How about some music? The original quote was that music calms the savage breast, but somehow it morphed into calming the savage beast. Why not try playing a certain kind of music whenever your pet is in the crate? While he or she is becoming habituated to the crate at home, try putting on some relaxing music when you leave your pet confined. The choice of music could make a difference—Beethoven may be more effective than Bon Jovi. (My voice teacher’s dachshund will only listen to German arias. God forbid that anyone should sing in French or Italian—he leaves the room in a huff.) When your pet is in the crate in a hotel, you can play the same music and see if this helps him or her stay calm.

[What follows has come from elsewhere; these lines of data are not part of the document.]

(* ===== verification/OAuthServerFacts.v ===== *)
(** * Correctness of the server's configuration

    The contract of the metadata-document fetcher as the server uses it ([CIMDSpec]), the
    clients the server resolves, and what an accepted configuration guarantees. *)

From S2P Require Import Prelude GoStrings GoBytes GoCrypto GoNet GoUrl Errors World Entities OAuthTypes Stores.
From S2P Require Import StoreLaws UserManager Jwt GoHttp OAuthUtil Signer Jwks TokenService OAuthServer.

Local Open Scope Z_scope.

(** The rows of a world. *)
Abbreviation codes_of w := (r_codes (v_rows (w_store w))) (only parsing).
Abbreviation grants_of w := (r_grants (v_rows (w_store w))) (only parsing).
Abbreviation clients_of w := (r_clients (v_rows (w_store w))) (only parsing).
Abbreviation jtis_of w := (r_jtis (v_rows (w_store w))) (only parsing).

(** An answer that is an error. *)
Definition refused {A} (r : oresult A) : Prop := match r with inr _ => True | inl _ => False end.

(** What the server relies on in a client resolved from a metadata document. *)
Record cimd_ok `{UnicodeDB} `{PublicKeys} (id : string) (c : resolvedClient) : Prop := {
  co_id : rc_ID c = id;
  co_cimd : rc_CIMD c = true;
  co_no_secret : rc_SecretHash c = "";
  co_redirects : rc_RedirectURIs c ≠ [] ∧ Forall (λ u, validateRedirectURI u = None) (rc_RedirectURIs c);
  co_method : rc_AuthMethod c = AuthMethodNone
    ∨ rc_AuthMethod c = AuthMethodPrivateKeyJWT ∧ (rc_JWKSURI c ≠ "" ∨ rc_Keys c ≠ []);
  co_alg : rc_SigningAlg c = "" ∨ rc_SigningAlg c ∈ AssertionSigningAlgs;
}.

(** The contract of the fetcher: it leaves the store alone and resolves well-formed clients. *)
Class CIMDSpec `{Oracle} `{UnicodeDB} `{PublicKeys} {S} `{StoreView S} (c : CIMDClient S) : Prop := {
  spec_Resolve (w : World S) id : v_inv (w_store w) →
    wp (cimd_Resolve c id) (λ r w', same w w' ∧ ∀ cl, r = Ok cl → cimd_ok id cl) w;
  spec_jwks (w : World S) uri b : v_inv (w_store w) →
    wp (cimd_jwks c uri b) (λ r w', same w w') w;
}.

Section facts.
Context `{Oracle} `{UnicodeDB} `{PublicKeys} {S : Type} `{UserStore S, OAuthStore S, StoreView S, !OAuthStoreSpec S}.
Implicit Types (w : World S) (s : Server S).

(** A random secret is not empty, and no hash is. *)
Lemma secret_nonempty i : RawURLEncode (o_read i 32) ≠ "".
Proof.
  intros Hb%(f_equal str_bytes). unfold RawURLEncode in Hb. rewrite str_bytes_str in Hb.
  apply (f_equal length) in Hb. rewrite length_b64_enc, o_read_length in Hb. discriminate.
Qed.

Lemma hashSecret_nonempty t : hashSecret t ≠ "".
Proof.
  unfold hashSecret, hex_encode. intros Heq%(f_equal str_bytes). rewrite str_bytes_str in Heq.
  pose proof (length_sha256 (str_bytes t)) as Hl. destruct (sha256 (str_bytes t)); discriminate.
Qed.

(** ** Clients *)

(** A client as the server may use it: a stored row, or a valid metadata document. *)
Definition known_client (s : Server S) (w : World S) (id : string) (c : resolvedClient) : Prop :=
  (∃ row, clients_of w !! id = Some row ∧ c = client_of_row row ∧ IsCIMDClientID id = false)
  ∨ (sv_AllowCIMD s = true ∧ IsCIMDClientID id = true ∧ cimd_ok id c).

Lemma known_client_id s w id c : v_inv (w_store w) → known_client s w id c → rc_ID c = id.
Proof.
  intros Hi [(row & Hr & -> & _)|(_ & _ & [])]; [|done]. by apply (spec_clients_keyed _ Hi).
Qed.

Lemma wp_resolveClient (s : Server S) `{!CIMDSpec (sv_CIMD s)} id w (Q : result resolvedClient → World S → Prop) :
  v_inv (w_store w) →
  (∀ r w', same w w' → (∀ c, r = Ok c → id ≠ "" ∧ known_client s w id c) → Q r w') →
  wp (resolveClient s id) Q w.
Proof.
  intros Hi HQ. unfold resolveClient. destruct (String.eqb_spec id "") as [|Hid].
  { wp_steps. apply HQ; [by apply same_refl|discriminate]. }
  destruct (IsCIMDClientID id) eqn:Hc.
  - destruct (sv_AllowCIMD s) eqn:Ha; cbn [negb].
    + wp_call spec_Resolve; [done|]. intros r w' [Hs Hr]. apply HQ; [done|]. intros c Hcl.
      split; [done|]. right. split_and!; [done|done|by apply Hr].
    + wp_steps. apply HQ; [by apply same_refl|discriminate].
  - wp_steps. wp_call spec_GetClient; [done|]. intros r w' [Hs ->]. wp_steps. apply HQ; [done|].
    destruct (clients_of w !! id) as [row|] eqn:Hrow; [|discriminate]. intros c [= <-].
    split; [done|]. left. by exists row.
Qed.

(** ** Resources and scopes *)

Lemma first_bad_None ok l : first_bad ok l = None ↔ Forall (λ x, ok x = true) l.
Proof.
  unfold first_bad. rewrite Forall_forall. induction l as [|x l IH]; [split; [intros _ y Hy; by apply not_elem_of_nil in Hy|done]|].
  rewrite filter_cons. destruct (ok x) eqn:Hx.
  - rewrite decide_False by done. rewrite IH. setoid_rewrite elem_of_cons. naive_solver.
  - rewrite decide_True by done. split; [done|]. intros Hall. rewrite (Hall x) in Hx by left. done.
Qed.

Lemma first_bad_Some ok l x : first_bad ok l = Some x → x ∈ l ∧ ok x = false.
Proof.
  unfold first_bad. intros Hh%head_Some_elem_of. apply list_elem_of_filter in Hh as [? ?]. done.
Qed.

Lemma canonical_resources_ok l : match canonical_resources l with
  | inr cs => Forall2 (λ r c, canonicalResource r = Some c) l cs
  | inl bad => bad ∈ l ∧ canonicalResource bad = None
  end.
Proof.
  induction l as [|r l IH]; cbn [canonical_resources]; [constructor|].
  destruct (canonicalResource r) as [c|] eqn:Hr; [|split; [left|done]].
  destruct (canonical_resources l) as [bad|cs]; [|by constructor]. destruct IH. split; [by right|done].
Qed.

Lemma resolveResource_served s raw res : resolveResource s raw = inl res → res ∈ sv_resourceList s.
Proof.
  unfold resolveResource. destruct (String.eqb raw "").
  - destruct (sv_resourceList s) as [|r [|]]; [done| |done]. intros [= <-]. left.
  - destruct (canonicalResource raw) as [c|]; [|done]. case_bool_decide; [|done]. by intros [= <-].
Qed.

(** ** An accepted configuration *)

Record server_ok (s : Server S) : Prop := {
  so_ttls : 0 < sv_CodeTTL s ∧ 0 < sv_AccessTokenTTL s ∧ 0 < sv_RefreshTokenTTL s ∧ 0 < sv_ClientAssertionMaxLifetime s;
  so_resources : sv_resourceList s ≠ [] ∧ Forall (λ c, ∃ r, canonicalResource r = Some c) (sv_resourceList s);
  so_scopes : sv_scopeSet s = list_to_set (sv_Scopes s) ∧ default [] (sv_DefaultScopes s) ⊆ sv_Scopes s;
  so_paths : Forall (λ p, HasPrefix p "/" = true) [sv_AuthorizePath s; sv_TokenPath s; sv_RegisterPath s; sv_RevokePath s];
  so_csrf : sv_CSRFKey s ≠ [];
  so_limit : sv_RegisterLimit s ≠ 0;
}.

Lemma resolveScopes_known s raw scopes : server_ok s → resolveScopes s raw = inl scopes → scopes ⊆ sv_Scopes s.
Proof.
  intros [_ _ [Hset Hdef] _ _ _]. unfold resolveScopes. case_bool_decide.
  - destruct (sv_DefaultScopes s) as [d|]; intros [= <-]; [exact Hdef|done].
  - destruct (first_bad _ _) eqn:Hb; [done|]. intros [= <-] x Hx. apply first_bad_None in Hb.
    rewrite Forall_forall in Hb. specialize (Hb x Hx). apply bool_decide_eq_true in Hb. rewrite Hset in Hb.
    by apply elem_of_list_to_set in Hb.
Qed.

Lemma setDefault_path p d : path_ok p = true → HasPrefix d "/" = true → HasPrefix (setDefault p d) "/" = true.
Proof. unfold path_ok, setDefault. destruct (String.eqb p ""); cbn; auto. Qed.

(** When the options are accepted. *)
Definition accepted (o : Options S) : Prop :=
  is_Some (O_CurrentUser o) ∧ is_Some (O_LoginURL o) ∧ is_ok (check_issuer (O_Issuer o)) = true
  ∧ O_Resources o ≠ [] ∧ Forall (λ r, is_Some (canonicalResource r)) (O_Resources o)
  ∧ default [] (O_DefaultScopes o) ⊆ O_Scopes o
  ∧ Forall (λ p, path_ok p = true) [O_AuthorizePath o; O_TokenPath o; O_RegisterPath o; O_RevokePath o].

(** The server [NewServer] builds. *)
Definition server_of (users : UserManager S) (tokens : TokenService S) fetcher (o : Options S) cu lu iu cs csrf : Server S :=
  mkServer users (URL_String iu)
    (EscapedPath iu) (signer (TS_Options tokens)) (list_to_set (O_Scopes o)) cs
    (O_Scopes o) (O_DefaultScopes o)
    (if 0 <? O_CodeTTL o then O_CodeTTL o else 60 * Second)
    (if 0 <? O_AccessTokenTTL o then O_AccessTokenTTL o
    else if 0 <? AccessTokenTTL (TS_Options tokens) then AccessTokenTTL (TS_Options tokens)
    else 15 * Minute)
    (if 0 <? O_RefreshTokenTTL o then O_RefreshTokenTTL o else 30 * 24 * Hour)
    (O_RefreshReuseGrace o) (O_RequireOfflineAccess o) (O_AllowDCR o) (O_AllowCIMD o)
    (setDefault (O_AuthorizePath o) "/oauth/authorize") (setDefault (O_TokenPath o) "/oauth/token")
    (setDefault (O_RegisterPath o) "/oauth/register") (setDefault (O_RevokePath o) "/oauth/revoke")
    cu lu (default DefaultConsentPage (O_RenderConsent o)) (default defaultErrorPage (O_RenderError o))
    csrf (default fetcher (O_CIMD o))
    (if O_RegisterLimit o =? 0 then 20 else O_RegisterLimit o)
    (default default_ClientIP (O_ClientIP o))
    (if 0 <? O_ClientAssertionMaxLifetime o then O_ClientAssertionMaxLifetime o else Hour).

Lemma server_of_ok users (tokens : TokenService S) fetcher (o : Options S) cu lu iu cs csrf :
  O_Resources o ≠ [] → Forall2 (λ r c, canonicalResource r = Some c) (O_Resources o) cs →
  default [] (O_DefaultScopes o) ⊆ O_Scopes o →
  Forall (λ p, path_ok p = true) [O_AuthorizePath o; O_TokenPath o; O_RegisterPath o; O_RevokePath o] →
  csrf ≠ [] → server_ok (server_of users tokens fetcher o cu lu iu cs csrf).
Proof.
  intros Hr Hcan Hsc Hp Hcsrf. rewrite !Forall_cons in Hp. destruct Hp as (Hp1 & Hp2 & Hp3 & Hp4 & _). split; cbn.
  - repeat case_match; rewrite ?Z.ltb_lt in *; split_and!; done.
  - split; [intros ->; by inversion Hcan; subst|]. apply Forall_forall. intros c Hin.
    apply list_elem_of_lookup in Hin as [i Hin]. destruct (Forall2_lookup_r _ _ _ _ _ Hcan Hin) as (r & _ & ?). eauto.
  - by split.
  - repeat constructor; by apply setDefault_path.
  - done.
  - destruct (Z.eqb_spec (O_RegisterLimit o) 0); done.
Qed.

(** The configuration an accepted option set gives, or its rejection. *)
Lemma wp_NewServer users (tokens : TokenService S) fetcher (o : Options S) w (Q : result (Server S) → World S → Prop) :
  (∀ e, ¬ accepted o → Q (Err e) w) →
  (∀ sv w', accepted o → server_ok sv →
    Forall2 (λ r c, canonicalResource r = Some c) (O_Resources o) (sv_resourceList sv) → w_store w' = w_store w → sv_Scopes sv = O_Scopes o → sv_users sv = users →
    Q (Ok sv) w') →
  wp (NewServer users tokens fetcher o) Q w.
Proof.
  intros HE HQ. unfold NewServer, accepted in *.
  destruct (O_CurrentUser o) as [cu|]; [|wp_steps; apply HE; intros [[] _]; discriminate].
  destruct (O_LoginURL o) as [lu|]; [|wp_steps; apply HE; intros (_ & [] & _); discriminate].
  destruct (check_issuer (O_Issuer o)) as [iu|e]; [|wp_steps; apply HE; by intros (_ & _ & ? & _)].
  case_bool_decide as Hr; [wp_steps; apply HE; by intros (_ & _ & _ & ? & _)|].
  pose proof (canonical_resources_ok (O_Resources o)) as Hcan.
  destruct (canonical_resources (O_Resources o)) as [bad|cs].
  { wp_steps. apply HE. intros (_ & _ & _ & _ & Hall & _). rewrite Forall_forall in Hall.
    destruct Hcan as [Hin Hnone]. destruct (Hall _ Hin). congruence. }
  destruct (first_bad _ (default [] _)) as [sc|] eqn:Hsc.
  { wp_steps. apply HE. intros (_ & _ & _ & _ & _ & Hd & _).
    apply first_bad_Some in Hsc as [Hin Hno%bool_decide_eq_false]. apply Hno, elem_of_list_to_set. by apply Hd. }
  apply first_bad_None in Hsc. rewrite Forall_forall in Hsc.
  destruct (first_bad path_ok _) as [p|] eqn:Hp.
  { wp_steps. apply HE. intros (_ & _ & _ & _ & _ & _ & Hall). apply first_bad_None in Hall. congruence. }
  apply first_bad_None in Hp.
  assert (default [] (O_DefaultScopes o) ⊆ O_Scopes o) as Hsub.
  { intros x Hx. specialize (Hsc x Hx). apply bool_decide_eq_true in Hsc. by apply elem_of_list_to_set in Hsc. }
  assert (∀ csrf : bytes, csrf ≠ [] → ∀ w', w_store w' = w_store w →
    wp (mret (Ok (server_of users tokens fetcher o cu lu iu cs csrf))) Q w') as Hnew.
  { intros csrf Hcsrf w' Hw'. wp_steps. apply HQ; try done; [|by apply server_of_ok].
    split; [by eexists|]. split; [by eexists|]. split; [done|]. split; [done|]. split; [|by split].
    apply Forall_forall. intros r Hin. apply list_elem_of_lookup in Hin as [i Hin].
    destruct (Forall2_lookup_l _ _ _ _ _ Hcan Hin) as (c & _ & ->). done. }
  rewrite wp_bind. case_bool_decide as Hk; wp_steps; apply Hnew; try done.
  intros Hl. pose proof (o_read_length (w_step w) 32) as Hlen. by rewrite Hl in Hlen.
Qed.
End facts.

(** A configured server. [NewServer] accepts exactly the option sets with a current-user
    hook and a login URL, an https issuer, at least one resource, all resources canonical,
    default scopes among the scopes and absolute endpoint paths; it never panics and touches
    no store. The server it returns is well formed (positive lifetimes, absolute paths, a
    CSRF key), and whatever a request asks for, it resolves only its own resources and only
    configured scopes. *)
Theorem NewServer_ok `{Oracle} `{UnicodeDB} `{PublicKeys} {S} `{UserStore S, OAuthStore S}
    (users : UserManager S) tokens fetcher (o : Options S) (w : World S) :
  wp (NewServer users tokens fetcher o) (λ r w', w_store w' = w_store w ∧
    (is_ok r = true ↔ accepted o) ∧
    ∀ sv, r = Ok sv → server_ok sv ∧ sv_users sv = users ∧ ∀ raw,
      (∀ scopes, resolveScopes sv raw = inl scopes → scopes ⊆ O_Scopes o)
      ∧ (∀ res, resolveResource sv raw = inl res → ∃ r, r ∈ O_Resources o ∧ canonicalResource r = Some res)) w.
Proof.
  apply wp_NewServer.
  - intros e Hn. split; [done|]. split; [by split|discriminate].
  - intros sv w' Ha Hok Hres Hs Hsc Hu. split; [done|]. split; [done|]. intros sv' [= <-].
    split; [done|]. split; [done|]. intros raw. split.
    + intros scopes Hr. rewrite <-Hsc. by eapply resolveScopes_known.
    + intros res Hr%resolveResource_served. apply list_elem_of_lookup in Hr as [i Hin].
      destruct (Forall2_lookup_r _ _ _ _ _ Hres Hin) as (r & Hr & ?). apply list_elem_of_lookup_2 in Hr. eauto.
Qed.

4. Do they need tranquilizers?

          In all of my own experience transporting pets nationally and internationally, I have only had to use tranquilizers with one cat. With habituation and repetition, most animals do just fine with travel. Most of the time, with proper planning and habituation, tranquilizers simply are not necessary.

          Phoebe and Sid did amazingly well on their big adventure! They loved their carrier, and because they were still small, they were quite comfortable in it together. I carried both in my arms through the security check and returned them to the carrier on the other side. Within five minutes, they were purring again. In the cabin of the aircraft, they snoozed quietly in the carrier under the seat in front of me, and once delivered to their new family in Portland, they were alert, friendly and purring. No tranquilizers were necessary thanks to conditioning, practice and a calm outlook!